WHITE WINE WHEY. Set on the fire half a pint of new milk; the moment it boils up, pour in as much sound raisin wine as will completely turn it, and until it looks clear. Let it boil up, then set the saucepan aside till the curd subsides, and do not stir it. Pour the whey off, add to it half a pint of boiling water, and a little lump sugar. The whey will thus be cleared of milky particles, and may be made to any degree of weakness.

WHITINGS. These may be had almost at any time, but are chiefly in season during the first three months of the year. In choosing them, the firmness of the body and fins is chiefly to be looked to; and in places where there is no regular supply of fish, it will be found an accommodation to dry them for keeping. The largest are best for this purpose. Take out the gills, the eyes, and the entrails, and remove the blood from the backbone. Wipe them dry, salt the inside, and lay them on a board for the night. Hang them up in a dry place, and after three or four days they will be fit to eat. When to be dressed, skin and rub them over with egg, and cover them with bread crumbs. Lay them before the fire, baste with butter till sufficiently browned, and serve them with egg sauce.

WHITLOWS. As soon as the disorder is apparent, the finger affected is to be plunged into warm water, or the steam of boiling water may be applied to it.

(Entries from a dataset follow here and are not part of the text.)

(* ===== verification/NetInv.v ===== *)
(** * Ownership of packet buffers

    Every page that holds a packet buffer is held once: by the receive ring or
    the code that handles a packet, by the transmit ring, or by the queue of one
    socket.  The calls of net.c and e1000.c keep this whatever bytes a packet
    consists of, so that no buffer is freed twice, used after it was freed, or
    lost. *)

From stdpp Require Import gmap.
From S2P Require Import Prelude Bytes PageAlloc Mbuf Packet Net.

(** ** Linked queues of buffers *)

(** The chain of [next] pointers from [a] is the list [l]. *)
Fixpoint mseg (h : gmap Z mbuf) (a : Z) (l : list Z) : Prop :=
  match l with
  | [] => a = 0
  | x :: l => a = x ∧ x ≠ 0 ∧ ∃ b, h !! x = Some b ∧ mseg h (m_next b) l
  end.
Definition mqueue (h : gmap Z mbuf) (q : mbufq) (l : list Z) : Prop :=
  mseg h (q_first q) l ∧ ∀ x, last l = Some x → q_last q = x.

Lemma mseg_ext h h' l : ∀ a, mseg h a l → (∀ x, x ∈ l → m_next <$> h !! x = m_next <$> h' !! x) → mseg h' a l.
Proof.
  induction l as [|x l IH]; intros a H He; [done|]. destruct H as (-> & Hx & b & Hb & Hs). split_and!; [done..|].
  pose proof (He x ltac:(constructor)) as E. rewrite Hb in E. destruct (h' !! x) as [b'|] eqn:Hb'; [|done]. injection E as E.
  exists b'. split; [done|]. rewrite <- E. apply IH; [done|]. intros y Hy. apply He. by right.
Qed.

Lemma mqueue_ext h h' q l : mqueue h q l → (∀ x, x ∈ l → m_next <$> h !! x = m_next <$> h' !! x) → mqueue h' q l.
Proof. intros [Hs Hl] He. split; [|done]. by eapply mseg_ext. Qed.

Lemma mqueue_insert h m b' q l : mqueue h q l → m ∉ l → mqueue (<[m := b']> h) q l.
Proof.
  intros Hq Hm. apply (mqueue_ext h); [done|]. intros x Hx. by rewrite lookup_insert_ne by set_solver.
Qed.
Lemma mqueue_delete h m q l : mqueue h q l → m ∉ l → mqueue (delete m h) q l.
Proof.
  intros Hq Hm. apply (mqueue_ext h); [done|]. intros x Hx. by rewrite lookup_delete_ne by set_solver.
Qed.

Lemma mqueue_empty h q l : mqueue h q l → mbufq_empty q = true ↔ l = [].
Proof.
  intros [Hs _]. unfold mbufq_empty. rewrite Z.eqb_eq. destruct l as [|x l]; [done|].
  destruct Hs as (-> & Hx & _). split; [done|]. intros [=].
Qed.

Lemma mseg_snoc h a l t m b : mseg h a (l ++ [t]) → m ∉ l ++ [t] → m ≠ 0 → h !! m = Some b → NoDup (l ++ [t]) →
  ∀ bt, h !! t = Some bt → mseg (<[t := bt <| m_next := m |>]> (<[m := b <| m_next := 0 |>]> h)) a (l ++ [t; m]).
Proof.
  intros Hs Hm H0 Hb Hnd bt Ht. revert a Hs. induction l as [|x l IH]; intros a; cbn [app mseg].
  - intros (-> & ? & _). assert (t ≠ m) by set_solver. split_and!; [done..|].
    exists (bt <| m_next := m |>). rewrite lookup_insert_eq. split; [done|]. cbn. split_and!; [done..|].
    exists (b <| m_next := 0 |>). rewrite lookup_insert_ne, lookup_insert_eq by done. done.
  - intros (-> & Hx & bx & Hbx & Hs). apply NoDup_cons in Hnd as [Hnx Hnd]. split_and!; [done..|]. exists bx.
    rewrite !lookup_insert_ne by set_solver. split; [done|]. apply IH; [set_solver|done..].
Qed.

(** The buffers and the sockets of a state. *)
Definition tx_owned {K} (s : net K) : list Z := filter (λ m, m ≠ 0) (tx_mbufs s).
Definition queued (Q : Z → list Z) (l : list Z) : list Z := l ≫= Q.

The application must be very frequently repeated the first day, and the complaint will soon be dispersed. Unfortunately however it is too generally supposed, that such slight attacks can have only slight consequences, and hence they are too apt to be neglected till the complaint has considerably increased. But in this state no time should be lost in resorting to skilful advice, as the danger attending these small tumours is much greater than is usually imagined.

WHOLE RICE PANCAKES. Stew half a pound of whole rice in water till it is very tender, and let it stand in a basin to cool. Break it small, put to it half a pint of scalded cream, half a pound of clarified butter, a handful of flour, a little nutmeg and salt, and five eggs well beaten. Stir these well together, and fry them in butter or lard. Serve them up with sugar sifted over them, and a Seville orange or lemon cut and laid round the dish. This preparation may be made into a pudding, either baked or boiled, and with currants added or not, as approved. Three quarters of an hour will bake it, and an hour will boil it.

WHOLE RICE PUDDING. Stew very gently a quarter of a pound of whole rice, in a pint and a half of new milk. When the rice is tender, pour it into a basin, stir in a piece of butter, and let it stand till quite cool. Then put in four eggs, a little salt, some nutmeg and sugar. Boil it an hour in a basin well buttered.

WILD DUCKS. A wild duck, or a widgeon, will require twenty or twenty-five minutes roasting, according to the size. A teal, from fifteen to twenty minutes; and other birds of this kind, in proportion to their size, a longer or a shorter time. Baste them with butter, and take them up with the gravy in, sprinkling a little over them before they are quite done. Serve them up with shalot sauce in a boat, or with good gravy, and lemons cut in quarters.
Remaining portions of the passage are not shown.